It’s a pattern so common in nature, most of us don’t even think about it, let alone understand its true power and significance.

And it’s a pattern that, once understood, also holds important clues about what an effective marketing campaign looks like. (In fact, seeing this pattern on the beach led to a breakthrough in my thinking about a new project/business plan I’ve been working on.)

Here’s what I saw that morning (you can click to enlarge)…

branching beach 2

(Photo courtesy of my daughter!)

 

Do you recognize this branching pattern?

Miniscule branches leading to tiny branches leading to slightly bigger branches leading to bigger and bigger branches.

On this section of the beach, it’s the pattern the water on the shore takes as it fights its way back to reunite with the ocean.

It’s the same pattern you’ll see in the root system of plants, in river systems and in our pulmonary/circulatory/nervous systems.

It’s a pattern you’ll see in manmade systems as well. Think of our systems of roads where small side streets feed into local roads which feed into main thoroughfares which feed into the major highways.

Why is this pattern so pervasive in both natural and manmade systems?

Well, because it’s so damn efficient and effective!

If a tree just had one big root, it would quickly deplete the nutrients and water in the soil immediately surrounding it. But by branching out, the roots and tiny root hairs reach a much wider area and have more surface area available to extract nutrients and water from the soil and funnel them to feed the plant.

But this article ain’t a lesson in botany. It’s a lesson in marketing.

Hopefully you already see the implications this branching pattern has for marketing.

I talk a lot about diversification and how important it is to not rely on just one marketing channel and/or source of traffic. Because if that one source gets cut off, it’s gonna starve your business.

PPC, SEO, email marketing, social media, direct mail, newsletters, print advertising and more are all branches reaching out from your business with the purpose of feeding leads into your sales funnel. Yes, some will be more effective and carry more of the load than others (there’s a whole 80/20 aspect to all of this by the way, but we’re gonna leave that aside for now) but all play a role in feeding the funnel.

And you can (and should) go deeper with the branching in each of those marketing channels.

Let’s examine PPC. Under the PPC umbrella you have the branches of the different PPC platforms like Google AdWords and Bing Ads.

Under AdWords, you have branches for the different types of campaigns you can run… Search, Display, and Video.

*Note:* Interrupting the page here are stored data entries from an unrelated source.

(** A roll forward is one of the two block handlers, run after the mode is
    raised. *)
Lemma execute_roll_forward policy point outputs m mempool w b :
  let u := RollForward point outputs m mempool in
  let wm := set_mutable (mutable w || m) w in
  execute n values policy u w b
  = match outputs_to_storage_ops n outputs with
    | Ok ops => (if mutable wm then execute_mutable n values u point ops
                 else execute_sync n values u point ops) wm b
    | Err e => (wm, b, Err e)
    | Panic => (wm, b, Panic)
    end.
Proof.
  cbn. unfold modify, lift, gets, mbind, M_bind.
  by destruct (outputs_to_storage_ops n outputs).
Qed.

(** C13: a unit of work interrupted by a failed commit, at whichever commit it
    is, loses nothing.  Either the unit is still locked, so that it is scheduled
    again, and running it again without failures ends exactly as if it had never
    been interrupted (for the batch of a synchronisation, a mutable block and a
    rollback alike); or the block was committed, the next message is scheduled,
    and the only difference with a run without failures is that some old
    rollback metadata is not collected yet. *)
Theorem interrupted_unit_retried policy u w b w1 b1 :
  worker_ok w → payload_ok u →
  execute n values policy u w b = (w1, b1, Err Restart) →
  ((∀ next, schedule w1 next = u)
   ∧ execute n values policy u w1 None = execute n values policy u w None)
  ∨ ((∀ next, schedule w1 next = next)
     ∧ ∃ s2, execute n values policy u w None = (set_store s2 w1, None, Ok tt)
       ∧ cleared (metadata_range n) (store w1) s2).
Proof using values_perm.
  intros Hok Hpay E. unfold schedule. destruct u as [point outputs m mempool|point m].
  - rewrite execute_roll_forward in E. rewrite !execute_roll_forward.
    set (u := RollForward point outputs m mempool) in *. cbv zeta in *.
    set (wm := set_mutable (mutable w || m) w) in *.
    assert (worker_ok wm) as Hokm by (by apply worker_ok_mutable).
    destruct (outputs_to_storage_ops n outputs) as [ops|e|] eqn:Eops;
      [|injection E as <- <- ->; by apply outputs_no_restart in Eops|done].
    change (mutable (set_mutable _ w1)) with (mutable w1 || m).
    assert (mutable w1 = mutable wm →
      (mutable w1 || m) = mutable wm ∧ set_mutable (mutable w1 || m) w1 = w1) as Hset.
    { intros Hm. split; [|by apply (set_mutable_again m w)]. rewrite Hm. cbn.
      by destruct (mutable w), m. }
    destruct (mutable wm) eqn:Emu.
    + apply execute_mutable_retry in E as [Hm [[Hu E]|[Hu E]]]; [..|done|by eapply outputs_data|done].
      * left. split; [by rewrite Hu|]. rewrite Emu in Hm. by destruct (Hset Hm) as [-> ->].
      * right. split; [by rewrite Hu|done].
    + apply execute_sync_retry in E as (Hu & Hm & E). left. split; [by rewrite Hu|].
      rewrite Emu in Hm. by destruct (Hset Hm) as [-> ->].
  - cbn [execute payload_ok] in *.
    apply bind_restart in E as [E|([] & ? & ? & [= <- <-] & E)]; [done|].
    apply roll_back_retry in E as (Hu & Hm & E); [|by apply worker_ok_mutable].
    left. split; [by rewrite Hu|]. unfold modify, mbind, M_bind.
    by rewrite (set_mutable_again m w w1).
Qed.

Then you dig deeper into Search and you have branches for all the keywords in your campaign that are out there to attract your ideal prospects and feed them back up into your funnel.

Even within keywords you can branch out further. You’ll have your “core” keywords – individual keywords that, by themselves, get a decent volume of traffic. Think of a keyword like “Chicago plumber”.

But then you have the long tail keywords like “best plumbing company in the Chicago Loop” or “need a plumber to fix a leaky faucet”. These keywords are like the root hairs. Individually they don’t get much action. But when you add the effect of thousands or millions of keywords/root hairs together they have a major impact on feeding your business/a plant.

Let’s go back to that pattern I saw on the beach for a minute.

branching beach

I’ve been testing a new business model that involves SEO. The importance of the long tail keywords when it comes to SEO is a big deal (even bigger than it is in AdWords). It’s much easier to rank your website for long tail keywords than it is to rank for the main, core keywords all your competitors are also gunning for. So a lot of SEO these days rightly focuses on driving traffic through the long tail.

But that strategy doesn’t work as well for this new business model (which I’m not ready to talk much about yet… but will in the months to come). When I saw those patterns on the beach, however, I had an epiphany.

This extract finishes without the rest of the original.